Et sa vie personnelle, dans tout ça ? Anita a été l’épouse d’Adrian et a un fils de ce mariage, Lukas, adolescent qui soigne ses coupes de cheveux et commence à être réfractaire aux câlins de sa mère. Le couple s’est séparé et si Anita est seule, Adrian vit avec Heidi. Quant à Lukas, pour des raisons pratiques, il vit chez son père, mais visite sa mère souvent. Anita a fait cette concession à cause de son travail et de ses horaires de nuit souvent. Tout semble se passer en bonne intelligence. Mais un jour Anita va secourir Adrian dans des circonstances qui pourraient faire tort au médecin et elle choisit de ne rien dire, au grand regret de son compagnon de travail, Maik qui pour la première fois voit dans le choix d’Anita une faute d’éthique.

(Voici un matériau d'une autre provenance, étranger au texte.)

(* ===== verification/HttpService.v ===== *)
(** * The HTTP server with all its connections (http/http_server.h/.cc)

    [HttpServer] on a [TcpServer]: the parsers of all connections are in one table,
    keyed by connection name, that the callbacks of every connection use.  An
    [Application] of the server system whose state is that table.  The handler does
    not keep state between requests. *)

From Stdlib Require Import QArith.
From stdpp Require Import gmap.
From S2P Require Import Prelude StdMap CStr Buffer HttpMessage HttpContext HttpParse HttpServer EventLoop Double TokenBucket TcpConnection TcpFrames HttpConnection TcpServer ServerSystem.
Import Channel TcpConnection TcpFrames ServerSystem.
Close Scope Q_scope.
Open Scope nat_scope.

Module HttpService.
#[local] Opaque HttpServer.process.

Section service.
Variable handler_ : option (HttpRequest.HttpRequest -> HttpResponse.HttpResponse -> HttpResponse.HttpResponse).
Definition stateless : option (unit -> HttpRequest.HttpRequest -> HttpResponse.HttpResponse -> unit * HttpResponse.HttpResponse) :=
  (fun h _ req resp => (tt, h req resp)) <$> handler_.

(** The message callback is [onPlainMessage], with [send] and [shutdown] on the
    connection; the connection callback is [onConnection]. *)
#[export] Instance http_application : Application HttpServer.HttpServer := {|
  message_conn srv n w :=
    let '(_, _, buf, evs) := HttpServer.onPlainMessage stateless n (input_buffer_ w) tt srv in
    HttpConnection.perform evs (w <| input_buffer_ := buf |>);
  message_app n buf srv := let '(_, srv', _, _) := HttpServer.onPlainMessage stateless n buf tt srv in srv';
  connection_app n srv connected := HttpServer.onConnection connected n srv;
  overload_app srv := srv;
|}.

Anita sort un peu de sa léthargie sentimentale avec Rio, bel homme qui construit des bateaux en bois:

« Ses pensées la ramenèrent au Wannsee, Rio. Au cours des quinze années avec Adrian, pas une seule fois elle n’était tombée amoureuse de quelqu’un d’autre, pourtant elle se souvenait encore très bien de ce sentiment imprévisible de profonde légèreté, déferlant par vagues, sans prévenir, aux moments les plus incongrus, et qu’elle avait éprouvé lorsque Adrian et elle venaient de faire connaissance. Elle l’éprouvait à nouveau. Tomber amoureux, c’est visiblement comme faire du vélo ou jouer aux petits chevaux: ça ne s’oublie pas. »

Pourtant, le petit secret d’Adrian qu’elle découvre, puis une conversation chez son ex avec Lukas et la très chic Heidi se mettront dans les rouages de ce qu’elle croyait une solitude assumée, une vie dédiée au travail et au secours…Anita va sentir monter en elle une colère froide face aux propos tenus par son fils surenchérissant sur Heidi, tandis qu’Adrian se tait. Car c’est sa mission qui est remise en cause, des propos qui heurtent tout ce qui fonde sa vie quand son propre fils parle de « taxi à clodo » ( l’ambulance ) et de ce que nous entendons ici aussi très souvent, « les assistés », les fainéants « , etc etc, ainsi Anita abasourdie participe à ce genre de dialogue:

« -Il n’a qu’à se prendre une aide à domicile, remarqua Lukas.

-M.Schmidt?

-S’il n’arrive plus à se débrouiller.

-Mais il n’a pas d’argent. Il vit dans un cabanon.

-Sérieux? C’est un clodo? demanda Lukas.

-Qu’est-ce qui te fait dire ça? s’étonna Anita.

-C’est la caisse maladie qui paie l’unité de soins intensifs, glissa Heidi.

-Oui.

-Donc au final, tous ceux qui cotisent. Donc nous, dit Lukas en regardant Heidi qui avait déjà commencé à hocher la tête avant qu’il n’ait fini.

-C’est le principe, oui, dit Anita.

-Notre système de santé aussi a besoin de faire des économies, rétorqua Lukas. Anita se retint d’objecter. Il aurait été facile de remporter la joute verbale contre son fils, cependant elle ne voulait pas être méchante.[…] Néanmoins Anita était perturbée. »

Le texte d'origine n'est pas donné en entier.